Age spots can be visible as marks on the skin surface that are black, brown, or gray in color. Age spots can vary from the size of a freckle to larger than a centimeter across. Age spots may be visible either in a cluster or alone. Age spots are also called liver spots, and more technically, solar lentigines or sun spots. As this last term denotes, sun spots are usually caused by exposure to the damaging radiation of sun. Hence, sun spots generally can be seen on areas of the body that have received lengthened exposure to the sun, such as the arms, hands, face, and shoulders. Liver spots are most common to occur in people ages 40 and over. However, the possibility of liver spots to occur in younger people is also there depending on the amount of sun exposure received over a period of time.

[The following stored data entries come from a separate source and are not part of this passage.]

(** C7, amended: [transformGuildForumTag (transformAPIGuildForumTag t)]
    equals [t] for every wire-shaped tag [t] whose [emoji_id] is truthy (a
    non-empty string) and whose [emoji_name] is populated; and for [t] with
    both fields null or omitted, the round-tripped tag has [emoji_id] and
    [emoji_name] equal to [null] and the other fields of [t]. *)
Theorem forum_tag_round_trip (t : API.GuildForumTag) :
  (truthy (API.emoji_id t) = true -> present (API.emoji_name t) ->
   transformGuildForumTag (transformAPIGuildForumTag t) = t)
  /\ (nullish (API.emoji_id t) = true -> nullish (API.emoji_name t) = true ->
      transformGuildForumTag (transformAPIGuildForumTag t)
      = {| API.id := API.id t;
           API.name := API.name t;
           API.moderated := API.moderated t;
           API.emoji_id := JSNull;
           API.emoji_name := JSNull |}).
Proof.
  destruct t as [i n m eid ename]; simpl. split.
  - intros Hid Hname.
    pose proof (truthy_present _ Hid) as Hp.
    unfold transformAPIGuildForumTag, transformGuildForumTag; simpl.
    replace (eid ?? ename) with eid by (unfold coalesce; now rewrite Hp).
    rewrite Hid; simpl.
    rewrite !coalesce_null_present by assumption. reflexivity.
  - intros Hid Hname.
    unfold transformAPIGuildForumTag, transformGuildForumTag; simpl.
    replace (eid ?? ename) with ename by (unfold coalesce; now rewrite Hid).
    destruct ename; try discriminate; reflexivity.
Qed.

(** The round trip at a tag with both emoji fields populated, and at a tag
    with both omitted. *)
Lemma forum_tag_round_trip_witness :
  transformGuildForumTag (transformAPIGuildForumTag Sample.tag_both)
  = Sample.tag_both
  /\ API.emoji_id
       (transformGuildForumTag (transformAPIGuildForumTag Sample.tag_omitted))
     = JSNull.
Proof.
  split.
  - apply (proj1 (forum_tag_round_trip Sample.tag_both)); reflexivity.
  - rewrite (proj2 (forum_tag_round_trip Sample.tag_omitted));
      reflexivity.
Defined.

(** C9: the default-reaction transforms are inverse to each other in both
    directions, for every record, [null] fields included. *)
Theorem default_reaction_round_trip :
  (forall r : API.GuildForumDefaultReactionEmoji,
     transformGuildDefaultReaction (transformAPIGuildDefaultReaction r) = r)
  /\ (forall x : App.DefaultReactionEmoji,
        transformAPIGuildDefaultReaction (transformGuildDefaultReaction x) = x).
Proof. split; intros []; reflexivity. Qed.
Lemma HInv2_granted h s env e :
  Inv s → HInv h s → HInv2 h s →
  hasTicket_at s e (msg_sender env) = false →
  HInv2 (h ++ [(GrabTicket env e, Grabbed true Success (nextTicketId s))])
    (granted env e s).
Proof.
  intros HI HH [] Hhas.
  assert (Hold : ∀ t k, tickets s !! t = Some k → nextTicketId s ≠ t).
  { intros t k Hk. destruct (inv_ticket _ HI _ _ Hk) as (_ & ? & _). lia. }
  split.
  - by rewrite created_ids_app, app_nil_r.
  - by rewrite created_ids_app, app_nil_r.
  - rewrite issued_app, length_app. simpl.
    replace (length (issued h) + 1)%nat with (S (length (issued h))) by lia.
    rewrite seqZ_S, <- h2_issued_seq0.
    by rewrite (hinv_ticket_counter _ _ HH).
  - intros a. rewrite userEvents_at_granted, won_by_app, fmap_app. simpl.
    rewrite h2_user_events0. case_decide; [done|by rewrite app_nil_r].
  - intros a e' t. rewrite won_by_app, elem_of_app. cbn [won_by].
    rewrite hasTicket_at_granted, userTicket_at_granted, tickets_granted.
    intros [Hin|Hin].
    + destruct (h2_won0 _ _ _ Hin) as (Hh & Hu & k & Hk & He & Ho).
      case_decide as Hp.
      { injection Hp as He' Ha'. rewrite <- He', <- Ha' in Hh. congruence. }
      split_and!; [done|done|].
      exists k. rewrite decide_False by eauto. done.
    + case_decide as Ha; [|by apply elem_of_nil in Hin].
      apply list_elem_of_singleton in Hin. injection Hin as -> ->. subst a.
      rewrite !decide_True by done. split_and!; [done|done|].
      by eexists.
  - intros a e'. rewrite hasTicket_at_granted. setoid_rewrite won_by_app. cbn [won_by].
    case_decide as Hp.
    + injection Hp as <- <-. intros _. exists (nextTicketId s).
      apply elem_of_app. right. rewrite decide_True by done.
      by apply list_elem_of_singleton.
    + intros [t Ht]%h2_has0. exists t. apply elem_of_app. by left.
  - intros a e'. rewrite hasTicket_at_granted, userTicket_at_granted.
    case_decide; [done|]. apply h2_no_ticket0.
  - intros t k. rewrite tickets_granted, won_by_app, elem_of_app.
    case_decide as Ht.
    + intros [= <-]. cbn [won_by Ticket.owner Ticket.eventId]. right.
      rewrite decide_True by done.
      subst t. by apply list_elem_of_singleton.
    + intros Hk. left. by apply h2_ticket_won0.
  - intros a.
    change (userAttempts_at (granted env e s) a)
      with (userAttempts_at (recorded env e Success s) a).
    rewrite userAttempts_at_recorded, attempts_by_app. simpl.
    rewrite h2_attempts0. case_decide; [by subst|by rewrite app_nil_r].
  - unfold granted. rewrite ledger_size_recorded, returned_grabs_app. simpl.
    change (ledger_size (minted _ _ (allotted env e s))) with (ledger_size s).
    rewrite h2_ledger_size0. lia.
Qed.

Lemma HInv2_exec h s c :
  Inv s → HInv h s → HInv2 h s → HInv2 (h ++ [(c, (exec c s).1)]) (exec c s).2.
Proof.
  intros HI HH H2. destruct c as [env t st n|env e].
  - destruct (exec_create_spec env t st n s); simpl;
      auto using HInv2_reverted, HInv2_created.
  - destruct (exec_grab_spec env e s); simpl;
      auto using HInv2_reverted, HInv2_recorded, HInv2_granted.
Qed.

(** All three invariants hold along every run. *)
Lemma run_invariants2 cs :
  Inv (run cs initial).2
  ∧ HInv (run cs initial).1 (run cs initial).2
  ∧ HInv2 (run cs initial).1 (run cs initial).2.
Proof.
  apply (run_ind (λ h s, Inv s ∧ HInv h s ∧ HInv2 h s)).
  - split_and!; [apply Inv_initial | apply HInv_initial | apply HInv2_initial].
  - intros h s c (HI & HH & H2).
    split_and!; [by apply Inv_exec | by apply HInv_exec | by apply HInv2_exec].
Qed.

(** ** The loops of [getAllEvents] and [getUserTickets] *)

Lemma index_at_lookup {A} (a : list A) (k : nat) (v : A) :
  a !! k = Some v → index_at a (Z.of_nat k) = inr v.
Proof.
  intros Hv. pose proof (lookup_lt_Some _ _ _ Hv) as Hk.
  unfold index_at.
  rewrite (proj2 (Z.leb_le _ _)) by lia.
  rewrite (proj2 (Z.ltb_lt _ _)) by lia. simpl.
  by rewrite Nat2Z.id, Hv.
Qed.

Lemma store_at_in_range {A} (a : list A) (k : nat) (v : A) :
  (k < length a)%nat → store_at a (Z.of_nat k) v = inr (<[k := v]> a).
Proof.
  intros Hk. unfold store_at.
  rewrite (proj2 (Z.leb_le _ _)) by lia.
  rewrite (proj2 (Z.ltb_lt _ _)) by lia. simpl.
  by rewrite Nat2Z.id.
Qed.

Lemma take_snoc_insert_at {A} (a : list A) (k : nat) (v : A) :
  (k < length a)%nat → take (S k) (<[k := v]> a) = take k a ++ [v].
Proof.
  intros Hk.
  rewrite (take_S_r _ _ v) by (by apply list_lookup_insert_eq).
  by rewrite take_insert_ge.
Qed.

Lemma allEvents_loop_spec s (todo k : nat) a1 a2 a3 a4 a5 a6 :
  length a1 = (k + todo)%nat → length a2 = (k + todo)%nat →
  length a3 = (k + todo)%nat → length a4 = (k + todo)%nat →
  length a5 = (k + todo)%nat → length a6 = (k + todo)%nat →
  (k + todo ≤ length (allEventIds s))%nat →
  allEvents_loop s todo (Z.of_nat k) (AllEvents.mk a1 a2 a3 a4 a5 a6) =
    let new := event_at s <$> take todo (drop k (allEventIds s)) in
    inr (AllEvents.mk
           (take k a1 ++ (Event.id <$> new))
           (take k a2 ++ (Event.title <$> new))
           (take k a3 ++ (Event.startTime <$> new))
           (take k a4 ++ (Event.totalTickets <$> new))
           (take k a5 ++ (Event.remainingTickets <$> new))
           (take k a6 ++ (Event.organizer <$> new))).
Proof.
  revert k a1 a2 a3 a4 a5 a6.
  induction todo as [|todo IH]; intros k a1 a2 a3 a4 a5 a6 H1 H2 H3 H4 H5 H6 Hlen.
  - simpl. rewrite !app_nil_r, !take_ge by lia. done.
  - destruct (allEventIds s !! k) as [v|] eqn:Hv.
    2:{ apply lookup_ge_None in Hv. lia. }
    cbn [allEvents_loop AllEvents.ids AllEvents.titles AllEvents.startTimes
         AllEvents.totalTicketCounts AllEvents.remainingTicketCounts
         AllEvents.organizers].
    rewrite (index_at_lookup _ _ _ Hv), !store_at_in_range by lia.
    replace (Z.of_nat k + 1) with (Z.of_nat (S k)) by lia.
    rewrite IH by (rewrite ?length_insert; lia).
    cbn zeta. rewrite !take_snoc_insert_at by lia.
    rewrite (drop_S _ _ _ Hv). simpl.
    by rewrite <- !(assoc_L (++)).
Qed.

Lemma getAllEvents_eval s :
  getAllEvents s =
    let evts := event_at s <$> allEventIds s in
    inr (AllEvents.mk (Event.id <$> evts) (Event.title <$> evts)
           (Event.startTime <$> evts) (Event.totalTickets <$> evts)
           (Event.remainingTickets <$> evts) (Event.organizer <$> evts)).
Proof.
  unfold getAllEvents. cbn zeta.
  rewrite (allEvents_loop_spec s _ 0) by (rewrite ?length_replicate; lia).
  cbn zeta. rewrite !take_0, drop_0, take_ge by lia. done.
Qed.

Lemma userTickets_loop_spec s user l (todo k : nat) a1 a2 a3 a4 :
  length a1 = (k + todo)%nat → length a2 = (k + todo)%nat →
  length a3 = (k + todo)%nat → length a4 = (k + todo)%nat →
  (k + todo ≤ length l)%nat →
  userTickets_loop s user l todo (Z.of_nat k) (UserTickets.mk a1 a2 a3 a4) =
    let new := take todo (drop k l) in
    inr (UserTickets.mk
           (take k a1 ++ ((λ e, userTicket_at s e user) <$> new))
           (take k a2 ++ new)
           (take k a3 ++ ((λ e, Event.title (event_at s e)) <$> new))
           (take k a4 ++
              ((λ e, Ticket.acquiredAt (ticket_at s (userTicket_at s e user)))
                 <$> new))).
Proof.
  revert k a1 a2 a3 a4.
  induction todo as [|todo IH]; intros k a1 a2 a3 a4 H1 H2 H3 H4 Hlen.
  - simpl. rewrite !app_nil_r, !take_ge by lia. done.
  - destruct (l !! k) as [v|] eqn:Hv.
    2:{ apply lookup_ge_None in Hv. lia. }
    cbn [userTickets_loop UserTickets.ticketIds UserTickets.eventIds
         UserTickets.eventTitles UserTickets.acquiredTimes].
    rewrite (index_at_lookup _ _ _ Hv), !store_at_in_range by lia.
    replace (Z.of_nat k + 1) with (Z.of_nat (S k)) by lia.
    rewrite IH by (rewrite ?length_insert; lia).
    cbn zeta. rewrite !take_snoc_insert_at by lia.
    rewrite (drop_S _ _ _ Hv). simpl.
    by rewrite <- !(assoc_L (++)).
Qed.

Lemma getUserTickets_eval s user :
  getUserTickets s user =
    let l := userEvents_at s user in
    inr (UserTickets.mk
           ((λ e, userTicket_at s e user) <$> l)
           l
           ((λ e, Event.title (event_at s e)) <$> l)
           ((λ e, Ticket.acquiredAt (ticket_at s (userTicket_at s e user))) <$> l)).
Proof.
  unfold getUserTickets. cbn zeta.
  rewrite (userTickets_loop_spec s user _ _ 0) by (rewrite ?length_replicate; lia).
  cbn zeta. rewrite !take_0, drop_0, take_ge by lia. done.
Qed.

Lemma getEventStatus_eval now e s :
  getEventStatus now e s =
    if negb (Event.exists_ (event_at s e)) then (inl NotFound, s)
    else if now <? Event.startTime (event_at s e) then (inr StatusNotStarted, s)
    else if Event.remainingTickets (event_at s e) =? 0 then (inr StatusSoldOut, s)
    else (inr StatusInProgress, s).
Proof.
  unfold getEventStatus, bind, require, gets, ret, revert.
  destruct (Event.exists_ (event_at s e)); simpl; [|reflexivity].
  destruct (now <? Event.startTime (event_at s e)); [reflexivity|].
  destruct (Event.remainingTickets (event_at s e) =? 0); reflexivity.
Qed.

Lemma getEvent_eval now e s :
  getEvent now e s =
    match getEventStatus now e s with
    | (inl err, _) => (inl err, s)
    | (inr st, _) =>
      let evt := event_at s e in
      (inr (EventView.mk (Event.id evt) (Event.title evt) (Event.startTime evt)
              (Event.totalTickets evt) (Event.remainingTickets evt)
              (Event.organizer evt) st), s)
    end.
Proof.
  rewrite getEventStatus_eval.
  unfold getEvent, bind, require, gets, ret, revert.
  destruct (Event.exists_ (event_at s e)) eqn:Hex; simpl; [|reflexivity].
  rewrite getEventStatus_eval, Hex. simpl.
  destruct (now <? Event.startTime (event_at s e)); [reflexivity|].
  destruct (Event.remainingTickets (event_at s e) =? 0); reflexivity.
Qed.

(** ** Event fields across later calls *)

Lemma event_fixed_exec c s e :
  Inv s → Event.exists_ (event_at s e) = true →
  let ev := event_at s e in
  let ev' := event_at (exec c s).2 e in
  Event.id ev' = Event.id ev ∧ Event.title ev' = Event.title ev
  ∧ Event.startTime ev' = Event.startTime ev
  ∧ Event.totalTickets ev' = Event.totalTickets ev
  ∧ Event.organizer ev' = Event.organizer ev
  ∧ Event.exists_ ev' = true
  ∧ Event.remainingTickets ev' ≤ Event.remainingTickets ev.
Proof.
  intros HI Hex. cbn zeta. destruct c as [env t st n|env e'].
  - destruct (exec_create_spec env t st n s); simpl; try (split_and!; done || lia).
    rewrite event_at_created. case_decide; [|split_and!; done || lia].
    destruct (inv_event _ HI _ Hex) as (_ & ? & _). lia.
  - destruct (exec_grab_spec env e' s); simpl; try (split_and!; done || lia).
    rewrite event_at_granted. case_decide; [|split_and!; done || lia].
    subst e'. simpl. split_and!; done || lia.
Qed.

Lemma event_fixed_run cs s e :
  Inv s → Event.exists_ (event_at s e) = true →
  let ev := event_at s e in
  let ev' := event_at (run cs s).2 e in
  Event.id ev' = Event.id ev ∧ Event.title ev' = Event.title ev
  ∧ Event.startTime ev' = Event.startTime ev
  ∧ Event.totalTickets ev' = Event.totalTickets ev
  ∧ Event.organizer ev' = Event.organizer ev
  ∧ Event.exists_ ev' = true
  ∧ Event.remainingTickets ev' ≤ Event.remainingTickets ev.
Proof.
  revert s. induction cs as [|c cs IH]; intros s HI Hex; cbn zeta.
  { simpl. split_and!; done || lia. }
  simpl. destruct (exec c s) as [r s1] eqn:Hc.
  pose proof (event_fixed_exec c s e HI Hex) as Hstep.
  pose proof (Inv_exec c s HI) as HI1.
  rewrite Hc in Hstep, HI1. cbn zeta in Hstep. simpl in Hstep, HI1.
  destruct Hstep as (E1 & E2 & E3 & E4 & E5 & E6 & E7).
  specialize (IH s1 HI1 E6). cbn zeta in IH.
  destruct (run cs s1) as [h s2]. simpl in *.
  destruct IH as (F1 & F2 & F3 & F4 & F5 & F6 & F7).
  split_and!; try congruence; lia.
Qed.
(** The names of the telemetry events of the two functions that choose a
    closure. *)
Lemma getTruffleDeployDestinations_footprint (C : ConstantsT) (L : Library)
  (P : Entry -> bool) (path : string) :
  (forall a, P (Called (getNetworks path) a) = true) ->
  P (Did (Telemetry_sendEvent
            "TruffleCommands.getTruffleDeployFunction.returnDeployToLocalGanache" [])) = true ->
  P (Did (Telemetry_sendEvent
            "TruffleCommands.getTruffleDeployFunction.returnDeployToMainNetwork" [])) = true ->
  P (Did (Telemetry_sendEvent
            "TruffleCommands.getTruffleDeployFunction.returnDeployToNetwork" [])) = true ->
  only P (getTruffleDeployDestinations C L path).
Proof.
  intros H0 H1 H2 H3. unfold getTruffleDeployDestinations.
  apply only_bind; [apply only_call; exact H0 | intros networks].
  apply only_mapM. intros network. apply only_bind; [| intro; exact I].
  unfold getTruffleDeployFunction, sendEvent.
  destruct (String_match _ _); [| destruct (isMainNetworkId _)];
    (apply only_bind; [apply only_emit; assumption | intro; exact I]).
Qed.

Lemma getTreeDeployDestinations_footprint (C : ConstantsT)
  (P : Entry -> bool) (path : string) :
  (forall a, P (Called TreeManager_getItems a) = true) ->
  P (Did (Telemetry_sendEvent
            "TruffleCommands.getServiceCreateFunction.returnCreateLocalGanacheNetwork" []))
  = true ->
  P (Did (Telemetry_sendEvent
            "TruffleCommands.getServiceCreateFunction.returnCreateService" [])) = true ->
  only P (getTreeDeployDestinations C path).
Proof.
  intros H0 H1 H2. unfold getTreeDeployDestinations.
  apply only_bind; [apply only_call; exact H0 | intros services].
  apply only_mapM. intros network. apply only_bind; [| intro; exact I].
  unfold getServiceCreateFunction, sendEvent.
  destruct (isLocalNetworkNodeOnPort _ _);
    (apply only_bind; [apply only_emit; assumption | intro; exact I]).
Qed.

(** Solves [only P p] for the parts of [deployContracts], [P] concrete. *)
Ltac part C L :=
  first
    [ solve [footprint]
    | solve [apply getTruffleDeployDestinations_footprint; first [reflexivity | intro; reflexivity]]
    | solve [apply getTreeDeployDestinations_footprint; first [reflexivity | intro; reflexivity]]
    | solve [unfold validateOpenZeppelinContracts; footprint]
    | solve [apply invokeTop_only;
             [ intros [? | ? ? ?] ?;
               match goal with
               | H : isStrategyStep (Did ?eff) = true |- _ => destruct eff
               | H : isStrategyStep (Called ?c _) = true |- _ => destruct c
               end;
               first [ reflexivity
                     | match goal with
                       | H : isStrategyStep _ = true |- _ => simpl in H; discriminate H
                       end ]
             | reflexivity
             | intro; reflexivity ]] ].

(** One step of a command whose entries all satisfy [P]. *)
Ltac pass P stop skip C L :=
  eapply satisfies_after with (P := P); [exact stop | exact skip | part C L |].

Section DeployContracts.

Variable C : ConstantsT.
Variable L : Library.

Age spots characteristically build up in people with a fair complexion. However, there are also incidents of age spots in those with darker skin. To be able to determine age spots from other skin conditions, one should know how age spots look like. Age spots are flat, oval areas of noticeably greater than before pigmentation. Age spots are typically brown, black, or gray. They crop up on skin that has had the most sun exposure over time, such as the shoulders and upper back, backs of hands, tops of feet, face, etc. Age spots measure from freckle-size to more than a centimeter in diameter and can group together, making them more noticeable and obvious.
Frequently, sun spots can go along with other signs of sun damage. These include deep wrinkles; dry and rough skin; fine red veins on cheeks, nose, and ears; and, skin that is thinner and more translucent-looking.
Age spots are generally risk-free; hence do not require medical attention. Nevertheless, you may still seek doctor’s advice because you may not like how age spots make your skin unsightly. Moreover, spots that are dark or have changed appearance should be evaluated because these can be signs of skin cancer.
Consulting a professional is advisable if a person notices skin irregularities. A dermatologist can confirm if a mark on the skin is an age spot, or if the spot is a more severe mark. A medical professional may carry out a biopsy of an age spot to eradicate the possibility of cancer. A biopsy is a procedure that involves the removal and testing of a small piece of the skin where the age spot has developed.